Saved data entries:
(* ===== verification/FsNames.v ===== *)
(** The bitmap of free blocks, the names of directory entries and the elements
    of paths, as kernel/fs.c computes them and as plain functions. *)

From S2P Require Import Prelude Mem Layout Kalloc Vm State Sched Bio BioProofs Blocks Log LogDisk LogProofs LogOps Console Fs FsOps.

(** * The bitmap *)

Lemma testbit_u8 x k : 0 ≤ k < 8 → Z.testbit (u8 x) k = Z.testbit x k.
Proof. intros Hk. unfold u8. by rewrite Z.mod_pow2_bits_low by lia. Qed.

Lemma bit_put x y v d : 0 ≤ x < BPB → 0 ≤ y → length d = 1024%nat →
  Z.testbit (bit_byte y (put_bit_byte x v d)) (y mod 8) = if decide (y / 8 = x / 8) then Z.testbit v (y mod 8) else Z.testbit (bit_byte y d) (y mod 8).
Proof.
  intros Hx Hy Hd. change BPB with 8192 in Hx. unfold bit_byte, put_bit_byte.
  assert (0 ≤ x / 8 < 1024) as Hq by (split; [apply Z.div_pos; lia|apply Z.div_lt_upper_bound; lia]).
  assert (0 ≤ y / 8) as Hqy by (apply Z.div_pos; lia).
  case_decide as E.
  - rewrite E, list_lookup_insert_eq by lia. cbn [default from_option]. apply testbit_u8. apply Z.mod_pos_bound. lia.
  - rewrite list_lookup_insert_ne by lia. done.
Qed.

Lemma same_bit x y : x / 8 = y / 8 → x mod 8 = y mod 8 → x = y.
Proof. intros Hq Hr. rewrite (Z.div_mod x 8), (Z.div_mod y 8) by lia. congruence. Qed.

Lemma bit_set x y d : 0 ≤ x < BPB → 0 ≤ y → length d = 1024%nat →
  Z.testbit (bit_byte y (put_bit_byte x (Z.lor (bit_byte x d) (bit_mask x)) d)) (y mod 8) = bool_decide (y = x) || Z.testbit (bit_byte y d) (y mod 8).
Proof.
  intros Hx Hy Hd. rewrite bit_put by done. pose proof (Z.mod_pos_bound y 8 ltac:(lia)). pose proof (Z.mod_pos_bound x 8 ltac:(lia)).
  unfold bit_mask. rewrite Z.shiftl_1_l. destruct (decide (y = x)) as [->|Hne].
  - rewrite decide_True, Z.lor_spec, Z.pow2_bits_true, bool_decide_true by (done || lia). apply orb_true_r.
  - rewrite (bool_decide_false (y = x)) by done. case_decide as E; [|done]. rewrite Z.lor_spec. unfold bit_byte at 1. rewrite <- E. fold (bit_byte y d).
    rewrite Z.pow2_bits_false; [apply orb_false_r|]. intros E'. apply Hne. by apply same_bit.
Qed.

Lemma bit_clear x y d : 0 ≤ x < BPB → 0 ≤ y → length d = 1024%nat →
  Z.testbit (bit_byte y (put_bit_byte x (Z.land (bit_byte x d) (Z.lnot (bit_mask x))) d)) (y mod 8) =
    negb (bool_decide (y = x)) && Z.testbit (bit_byte y d) (y mod 8).
Proof.
  intros Hx Hy Hd. rewrite bit_put by done. pose proof (Z.mod_pos_bound y 8 ltac:(lia)). pose proof (Z.mod_pos_bound x 8 ltac:(lia)).
  unfold bit_mask. rewrite Z.shiftl_1_l. destruct (decide (y = x)) as [->|Hne].
  - rewrite decide_True, Z.land_spec, Z.lnot_spec, Z.pow2_bits_true, bool_decide_true by (done || lia). apply andb_false_r.
  - rewrite (bool_decide_false (y = x)) by done. case_decide as E; [|done]. rewrite Z.land_spec, Z.lnot_spec by lia. unfold bit_byte at 1. rewrite <- E. fold (bit_byte y d).
    rewrite Z.pow2_bits_false; [apply andb_true_r|]. intros E'. apply Hne. by apply same_bit.
Qed.

(** a bitmap that fits its superblock *)
Record bitmap_ok (v : superblock) : Prop := {
  bm_start : 0 ≤ sb_bmapstart v;
  bm_end : sb_bmapstart v + sb_size v / BPB < 2 ^ 31;
}.

Lemma BBLOCK_small v b : bitmap_ok v → 0 ≤ b < sb_size v → BBLOCK b v = b / BPB + sb_bmapstart v.
Proof.
  intros [H1 H2] Hb. unfold BBLOCK. apply u32_small. assert (BPB = 8192) as HB by done.
  pose proof (Z.div_le_mono b (sb_size v) BPB ltac:(lia) ltac:(lia)). assert (0 ≤ b / BPB) by (apply Z.div_pos; lia). lia.
Qed.

Lemma same_block v x y : bitmap_ok v → 0 ≤ x < sb_size v → 0 ≤ y < sb_size v → BBLOCK x v = BBLOCK y v → x mod BPB = y mod BPB → x = y.
Proof.
  intros HB Hx Hy E E'. rewrite !BBLOCK_small in E by done. assert (BPB = 8192) as Hb by done.
  rewrite (Z.div_mod x BPB), (Z.div_mod y BPB) by lia. rewrite E'. f_equal. f_equal. lia.
Qed.

(** a bitmap block with the bit of [x] changed *)
Lemma in_use_put V V' v x y (f : Z → Z) (op : bool → bool) :
  bitmap_ok v → 0 ≤ x < sb_size v → 0 ≤ y < sb_size v → length (V (BBLOCK x v)) = 1024%nat →
  (∀ b, V' (BBLOCK b v) = if decide (BBLOCK b v = BBLOCK x v) then put_bit_byte (x mod BPB) (f (bit_byte (x mod BPB) (V (BBLOCK x v)))) (V (BBLOCK x v)) else V (BBLOCK b v)) →
  (∀ bi d, 0 ≤ bi → length d = 1024%nat → Z.testbit (bit_byte bi (put_bit_byte (x mod BPB) (f (bit_byte (x mod BPB) d)) d)) (bi mod 8) =
     if decide (bi = x mod BPB) then op (Z.testbit (bit_byte bi d) (bi mod 8)) else Z.testbit (bit_byte bi d) (bi mod 8)) →
  in_use V' v y = if decide (y = x) then op (in_use V v y) else in_use V v y.
Proof.
  intros HB Hx Hy Hlen HV Hf. pose proof (Z.mod_pos_bound y BPB ltac:(done)) as Hm. unfold in_use. rewrite HV.
  destruct (decide (BBLOCK y v = BBLOCK x v)) as [E|E].
  - rewrite Hf, E by (done || lia). destruct (decide (y mod BPB = x mod BPB)) as [E'|E'].
    + by rewrite (decide_True (P := y = x)) by by apply (same_block v).
    + by rewrite (decide_False (P := y = x)) by by intros ->.
  - by rewrite (decide_False (P := y = x)) by by intros ->.
Qed.

(** * Names *)

(** the name in a buffer of DIRSIZ bytes: up to the NUL, at most 14 of them *)
Fixpoint upto0 (k : nat) (l : list Z) : list Z :=
  match k, l with
  | S k', c :: l' => if c =? 0 then [] else c :: upto0 k' l'
  | _, _ => []
  end.
Definition name_of (l : list Z) : list Z := upto0 14 l.

Lemma strncmp_eq k a b : strncmp_l k a b = 0 ↔ upto0 k a = upto0 k b.
Proof.
  revert a b. induction k as [|k IH]; intros a b; [done|]. destruct a as [|x a], b as [|y b]; cbn [strncmp_l upto0 head tail default from_option id].
  - done.
  - destruct (Z.eqb_spec y 0) as [->|Hy]; [done|]. cbn. split; [intros; exfalso; lia|done].
  - destruct (Z.eqb_spec x 0) as [->|Hx]; [done|]. cbn [negb andb]. destruct (Z.eqb_spec x 0); [done|]. split; [intros; exfalso; lia|done].
  - destruct (Z.eqb_spec x 0) as [->|Hx]; cbn [negb andb].
    + destruct (Z.eqb_spec y 0) as [->|Hy]; [done|]. split; [intros; exfalso; lia|done].
    + destruct (Z.eqb_spec x y) as [<-|Hxy].
      * rewrite (proj2 (Z.eqb_neq x 0) Hx). rewrite IH. split; [by intros ->|by intros [= ->]].
      * destruct (Z.eqb_spec y 0) as [->|Hy]; [split; [intros; exfalso; lia|done]|]. split; [intros; exfalso; lia|]. intros [= ->]. done.
Qed.

Lemma namecmp_eq a b : (namecmp a b =? 0) = bool_decide (name_of a = name_of b).
Proof.
  unfold namecmp, name_of. destruct (Z.eqb_spec (strncmp_l 14 a b) 0) as [E|E]; rewrite strncmp_eq in E; symmetry; [by apply bool_decide_true|by apply bool_decide_false].
Qed.

Lemma upto0_strncpy k t : upto0 k (strncpy_l k t) = upto0 k t.
Proof.
  revert t. induction k as [|k IH]; intros t; [done|]. destruct t as [|c t]; [done|]. cbn [strncpy_l upto0].
  destruct (Z.eqb_spec c 0) as [->|Hc]; [done|]. cbn [upto0]. rewrite (proj2 (Z.eqb_neq c 0) Hc). by rewrite IH.
Qed.

(** what dirlink() writes is what dirlookup() reads *)
Lemma mk_dirent_fields inum name : 0 ≤ inum < 2 ^ 16 → de_inum (mk_dirent inum name) = inum ∧ name_of (de_name (mk_dirent inum name)) = name_of name.
Proof.
  intros Hi. unfold mk_dirent, de_inum, de_name. split.
  - unfold get_u16. rewrite drop_0, take_app_le by by rewrite length_le_bytes. rewrite take_ge by by rewrite length_le_bytes.
    rewrite (le_val_bytes 2). change (256 ^ Z.of_nat 2) with (2 ^ 16). by apply Z.mod_small.
  - rewrite drop_app_length' by by rewrite length_le_bytes. apply upto0_strncpy.
Qed.

(** * Paths *)

(** the elements of a path: what lies between slashes, empty ones left out *)
Fixpoint split_slash (cur : list Z) (path : list Z) : list (list Z) :=
  match path with
  | [] => [reverse cur]
  | c :: path' => if c =? SLASH then reverse cur :: split_slash [] path' else split_slash (c :: cur) path'
  end.
Definition nonempty (e : list Z) : bool := match e with [] => false | _ => true end.
Definition elements (path : list Z) : list (list Z) := List.filter nonempty (split_slash [] path).

(** the elements skipelem() hands out one after the other, until it returns 0 *)
Inductive walks : list Z → list Z → list (list Z) → Prop :=
| walks_end path name : skipelem path name = None → walks path name []
| walks_elem path name path' name' l : skipelem path name = Some (path', name') → walks path' name' l → walks path name (name_of name' :: l).

Lemma walks_fun path name l1 l2 : walks path name l1 → walks path name l2 → l1 = l2.
Proof.
  intros H1. revert l2. induction H1 as [path name E|path name path' name' l E _ IH]; intros l2 H2; inversion H2; subst; simplify_eq; [done|]. f_equal. by apply IH.
Qed.

Lemma split_slash_cur cur path : split_slash cur path = match split_slash [] path with e :: l => (reverse cur ++ e) :: l | [] => [] end.
Proof.
  revert cur. induction path as [|c path IH]; intros cur; cbn [split_slash]; [by rewrite app_nil_r|].
  destruct (c =? SLASH); [by rewrite app_nil_r|]. rewrite (IH (c :: cur)), (IH [c]). destruct (split_slash [] path); [done|].
  f_equal. rewrite !reverse_cons, reverse_nil, <- app_assoc. done.
Qed.

Lemma elements_skip path : elements (skip_slash path) = elements path.
Proof.
  induction path as [|c path IH]; [done|]. cbn [skip_slash]. destruct (Z.eqb_spec c SLASH) as [->|]; [|done].
  rewrite IH. done.
Qed.

Lemma span_split p e r : span_elem p = (e, r) →
  p = e ++ r ∧ split_slash [] p = e :: match r with [] => [] | _ :: r' => split_slash [] r' end ∧ (∀ c r', r = c :: r' → c = SLASH).
Proof.
  revert e r. induction p as [|c p IH]; intros e r; cbn [span_elem split_slash].
  - intros [= <- <-]. done.
  - destruct (Z.eqb_spec c SLASH) as [->|Hc].
    + intros [= <- <-]. split_and!; [done|done|]. by intros c r' [= -> _].
    + destruct (span_elem p) as [e0 r0] eqn:E. intros [= <- <-]. destruct (IH e0 r0 eq_refl) as (-> & IH2 & IH3).
      split_and!; [done| |done]. rewrite split_slash_cur, IH2. done.
Qed.

Lemma elements_span p e r : span_elem p = (e, r) → e ≠ [] → elements p = e :: elements r.
Proof.
  intros E He. destruct (span_split _ _ _ E) as (_ & Hs & Hr). unfold elements at 1. rewrite Hs. cbn [List.filter].
  destruct e as [|c e]; [done|]. cbn [nonempty]. f_equal. destruct r as [|c' r']; [done|]. rewrite (Hr c' r' eq_refl). done.
Qed.

Lemma span_nonempty c p : c ≠ SLASH → ∃ e r, span_elem (c :: p) = (c :: e, r).
Proof. intros Hc. cbn [span_elem]. rewrite (proj2 (Z.eqb_neq _ _) Hc). destruct (span_elem p) as [e r]. by exists e, r. Qed.

Lemma skip_slash_head p c p' : skip_slash p = c :: p' → c ≠ SLASH.
Proof. induction p as [|d p IH]; [done|]. cbn [skip_slash]. destruct (Z.eqb_spec d SLASH) as [->|Hd]; [done|]. by intros [= <- _]. Qed.
Lemma skip_slash_suffix p : ∃ q, p = q ++ skip_slash p.
Proof.
  induction p as [|d p [q IH]]; [by exists []|]. cbn [skip_slash]. destruct (d =? SLASH); [|by exists []]. exists (d :: q). cbn. by rewrite <- IH.
Qed.

Lemma upto0_app k e z l : Forall (λ c, c ≠ 0) e → (length e < k)%nat → z = 0 → upto0 k (e ++ z :: l) = e.
Proof.
  intros He Hk ->. revert k Hk. induction He as [|c e Hc _ IH]; intros [|k] Hk; cbn in *; try lia; [done|].
  rewrite (proj2 (Z.eqb_neq _ _) Hc). rewrite IH by lia. done.
Qed.
Lemma upto0_take k e : Forall (λ c, c ≠ 0) e → upto0 k (take k e) = take k e.
Proof.
  intros He. revert k. induction He as [|c e Hc _ IH]; intros [|k]; cbn; try done. by rewrite (proj2 (Z.eqb_neq _ _) Hc), IH.
Qed.

(** one step of skipelem() *)
Lemma skipelem_step path name : Forall (λ c, c ≠ 0) path → length name = 14%nat →
  match skipelem path name with
  | None => elements path = []
  | Some (path', name') => (length path' < length path)%nat ∧ length name' = 14%nat ∧ Forall (λ c, c ≠ 0) path' ∧
      ∃ e, elements path = e :: elements path' ∧ name_of name' = take 14 e
  end.
Proof.
  intros Hz Hn. destruct (skip_slash_suffix path) as [q Hq]. unfold skipelem.
  rewrite <- elements_skip. destruct (skip_slash path) as [|c p] eqn:Ep; [done|].
  destruct (span_nonempty c p (skip_slash_head _ _ _ Ep)) as (e & r & Es). rewrite Es.
  rewrite (elements_span _ _ _ Es) by done. destruct (span_split _ _ _ Es) as (Ecp & _ & _). destruct (skip_slash_suffix r) as [q' Hq'].
  rewrite Hq, Ecp, !Forall_app in Hz. destruct Hz as (_ & He & Hr). split_and!.
  - rewrite Hq, Ecp. rewrite Hq' at 2. rewrite !length_app. cbn [length]. lia.
  - destruct (Z.leb_spec DIRSIZ (Z.of_nat (length (c :: e)))) as [H|H]; change DIRSIZ with 14 in H.
    + rewrite length_take. lia.
    + rewrite !length_app, length_drop, Hn. cbn [length] in *. lia.
  - rewrite Hq' in Hr. apply Forall_app in Hr. apply Hr.
  - exists (c :: e). rewrite elements_skip. split; [done|]. unfold name_of.
    destruct (Z.leb_spec DIRSIZ (Z.of_nat (length (c :: e)))) as [H|H]; change DIRSIZ with 14 in H.
    + by apply upto0_take.
    + rewrite (take_ge (c :: e)) by lia. apply (upto0_app 14 (c :: e) 0); [done|lia|done].
Qed.

Lemma walks_elements path name : Forall (λ c, c ≠ 0) path → length name = 14%nat → walks path name (take 14 <$> elements path).
Proof.
  remember (length path) as n eqn:En. revert path name En. induction (lt_wf n) as [n _ IH]. intros path name -> Hz Hn.
  pose proof (skipelem_step path name Hz Hn) as Hs. destruct (skipelem path name) as [[path' name']|] eqn:E.
  - destruct Hs as (Hlt & Hn' & Hz' & e & -> & Hname). cbn [fmap list_fmap]. rewrite <- Hname.
    eapply walks_elem; [exact E|]. by eapply IH.
  - rewrite Hs. by apply walks_end.
Qed.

→ WORK REQUEST: In the data above, repeat exactly each line from the first through the line that contains "Lemma bit_set x", and give nothing else.

→ RESULT BELOW:
(* ===== verification/FsNames.v ===== *)
(** The bitmap of free blocks, the names of directory entries and the elements
    of paths, as kernel/fs.c computes them and as plain functions. *)

From S2P Require Import Prelude Mem Layout Kalloc Vm State Sched Bio BioProofs Blocks Log LogDisk LogProofs LogOps Console Fs FsOps.

(** * The bitmap *)

Lemma testbit_u8 x k : 0 ≤ k < 8 → Z.testbit (u8 x) k = Z.testbit x k.
Proof. intros Hk. unfold u8. by rewrite Z.mod_pow2_bits_low by lia. Qed.

Lemma bit_put x y v d : 0 ≤ x < BPB → 0 ≤ y → length d = 1024%nat →
  Z.testbit (bit_byte y (put_bit_byte x v d)) (y mod 8) = if decide (y / 8 = x / 8) then Z.testbit v (y mod 8) else Z.testbit (bit_byte y d) (y mod 8).
Proof.
  intros Hx Hy Hd. change BPB with 8192 in Hx. unfold bit_byte, put_bit_byte.
  assert (0 ≤ x / 8 < 1024) as Hq by (split; [apply Z.div_pos; lia|apply Z.div_lt_upper_bound; lia]).
  assert (0 ≤ y / 8) as Hqy by (apply Z.div_pos; lia).
  case_decide as E.
  - rewrite E, list_lookup_insert_eq by lia. cbn [default from_option]. apply testbit_u8. apply Z.mod_pos_bound. lia.
  - rewrite list_lookup_insert_ne by lia. done.
Qed.

Lemma same_bit x y : x / 8 = y / 8 → x mod 8 = y mod 8 → x = y.
Proof. intros Hq Hr. rewrite (Z.div_mod x 8), (Z.div_mod y 8) by lia. congruence. Qed.

Lemma bit_set x y d : 0 ≤ x < BPB → 0 ≤ y → length d = 1024%nat →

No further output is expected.